If someone comes to this article as a novice in the topic and stores the error as a fact, they may end up at least confused when approaching it again in the future. HN tends to have an audience representing deep knowledge in many fields, who end up providing a thorough and varied set of quality filters. These quality filters are also really helpful to the novice who may otherwise miss the typo.


> Critical and technical literature needs to be held to a standard.

That's a sloppy statement. You haven't defined what standard. Clearly, everything is held to "a standard"; making that an entirely empty claim.

> When the rhetor introduces errors in the artifact, the rhetor's ethos with the audience is diminished.

A "rhetor" is a teacher of rhetoric. This is not the correct word in this case. In this case, the correct word is the more general "author", since the post was not teaching rhetoric. Further, the entire point of "ethos" in rhetoric is that we shouldn't be so lazy as to allow minor issues cloud our judgement.

> The more fundamental the error (getting a basic equation wrong I guess?) the more trust you lose with a knowledgeable audience.

Quite the opposite.

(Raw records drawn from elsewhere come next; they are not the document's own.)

Lemma complete_save_follows_script_witness :
  own_milestones (as_events (save_events enrollment_plan)) = save_script (pt_batches saved)
  ∧ plan_ok (pt_batches saved).
Proof.
  apply (complete_save_follows_script sample_baseline Plan_enrollment _ saved saved_run saved_complete).
  apply (bool_decide_unpack _). vm_compute. exact I.
Defined.

Lemma tracker_refines_machine_witness :
  psteps (Pos NOT_STARTED [] None None) (own_milestones (as_events (save_events enrollment_plan))) (position_of saved)
  ∧ position_wf (position_of saved).
Proof. exact (tracker_refines_machine sample_baseline Plan_enrollment _ _ saved_run). Defined.

Lemma complete_save_is_final_witness :
  consume saved (VStr "CATACOMB_PREPARE_INTENT") VNone false ≠ Ok (true, saved).
Proof. exact (complete_save_is_final sample_baseline Plan_enrollment _ saved saved_run saved_complete _ _ _ _). Defined.

(** The tracker of a one-component save, just before its host commit. *)
Definition staged_tracker : tracker :=
  ok_or (new_tracker sample_baseline Plan_identity_metadata)
    (consume_all (new_tracker sample_baseline Plan_identity_metadata) (as_events (take 6 (save_events user_plan)))).

Lemma commit_covers_staged_batch_witness :
  ∃ i batch entries text,
    pt_batch_index staged_tracker = Some i ∧ pt_batches staged_tracker !! i = Some batch
    ∧ Forall2 (λ x e, ∃ digest, pt_staged staged_tracker !! x.1 = Some digest
                 ∧ e = dict [("name", VStr x.1); ("final_file_sha256", digest)]) batch entries
    ∧ dumps (VList entries) = Some text
    ∧ (batch_ev 0 [user_component])@["staged_snapshot_sha256"] = VStr (sha256_hex text).
Proof.
  apply (commit_covers_staged_batch staged_tracker "CATACOMB_HOST_BATCH_COMMIT_INTENT" _ false true
    (set_phase BATCH_COMMIT_INTENT staged_tracker)).
  - apply list_elem_of_here.
  - vm_compute. reflexivity.
Defined.

(** ** Typed histories *)

Definition record_of (e : string * value) : value := candidate sample_operation e.1 e.2.
Definition first_record (kind : string) : value :=
  candidate sample_operation "BASELINE_RECONCILED"
    (dict [("operation_kind", VStr kind); ("baseline", sample_baseline)]).
Definition sample_boot2 : string := "11111111-2222-3333-4444-666666666666".
Definition new_identity : string := "01234567-89ab-cdef-0123-456789abcd00".

Definition conn : string * value := ("connection_generation", VStr sample_connection).
Definition mapping : string * value := ("mapping_generation", VStr sample_digest).
Definition yes (k : string) : string * value := (k, VBool true).

(** An enrolment with one continued touch, persisted, reconciled and verified. *)
Definition enrollment_events : list (string * value) :=
  [("ENROLL_START_INTENT", dict [("apple_uid", VInt 501); ("protocol_version", VInt 1); conn;
      ("request_length", VInt 48); ("request_sha256", VStr sample_digest)]);
   ("ENROLL_START_OBSERVED", dict [("status", VInt 0)]);
   ("ENROLL_CONTINUE_INTENT", dict [conn; ("event_sequence", VInt 4); ("event_ordinal", VInt 70);
      ("event_sha256", VStr sample_digest)]);
   ("ENROLL_CONTINUE_OBSERVED", dict [("event_sequence", VInt 4); ("status", VInt 0);
      ("return_status_authoritative", VBool false)]);
   ("E2_TERMINAL_IDENTITY_OBSERVED", dict [conn; ("event_sequence", VInt 9);
      ("envelope_type", VInt SERVICE_ENROLLMENT_RESULT); ("event_version", VInt 2); ("user_id", VInt 501);
      ("identity_uuid", VStr new_identity)])]
  ++ save_events enrollment_plan
  ++ [("E3_RECONCILED", dict [conn; ("snapshot_sha256", VStr snapshot_digest);
        ("identity_uuid", VStr new_identity); yes "identity_present"; yes "host_sep_identity_equal";
        yes "catacomb_reconciled"; yes "bindings_preserved"; mapping; ("capacity_used", VInt 2);
        ("capacity_maximum", VInt 5); ("master_enrollment_count", VInt 2)]);
      ("E4_POST_REBOOT_VERIFIED", dict [("linux_boot_uuid", VStr sample_boot2);
        ("connection_generation", VStr sample_connection2); ("bridge_boot_uuid", VNone);
        ("protocol_version", VInt 1); mapping;
        ("account_uuid", VStr "00000000-0000-0000-0000-000000000001");
        ("bag_uuid", VStr "00000000-0000-0000-0000-000000000002"); ("identity_uuid", VStr new_identity);
        ("snapshot_sha256", VStr snapshot_digest); yes "double_collection_equal";
        yes "host_sep_identity_equal"; yes "bindings_preserved"; yes "keybag_runtime_revalidated"])].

A knowledgeable audience can decide whether to trust something based on the actual content, rather than minor surface issues. Only a lazy or uninformed audience need get distracted by typos.


> That's a sloppy statement. You haven't defined what standard.

Actually, I think I established a basis of discussion then later illustrated this basis with the way HN has grown and tends to enforce its standard.

> A "rhetor" is a teacher of rhetoric. This is not the correct word in this case.

A rhetor is a person practicing rhetoric, or a person delivering persuasive or effective communication. Teachers are indeed a subset of that, but also public speakers, negotiators, and e.g. authors who write to influence their audiences' understanding or perception.

I think you may also misunderstand the function of ethos in rhetoric.

> A knowledgeable audience can decide whether to trust something based on the actual content.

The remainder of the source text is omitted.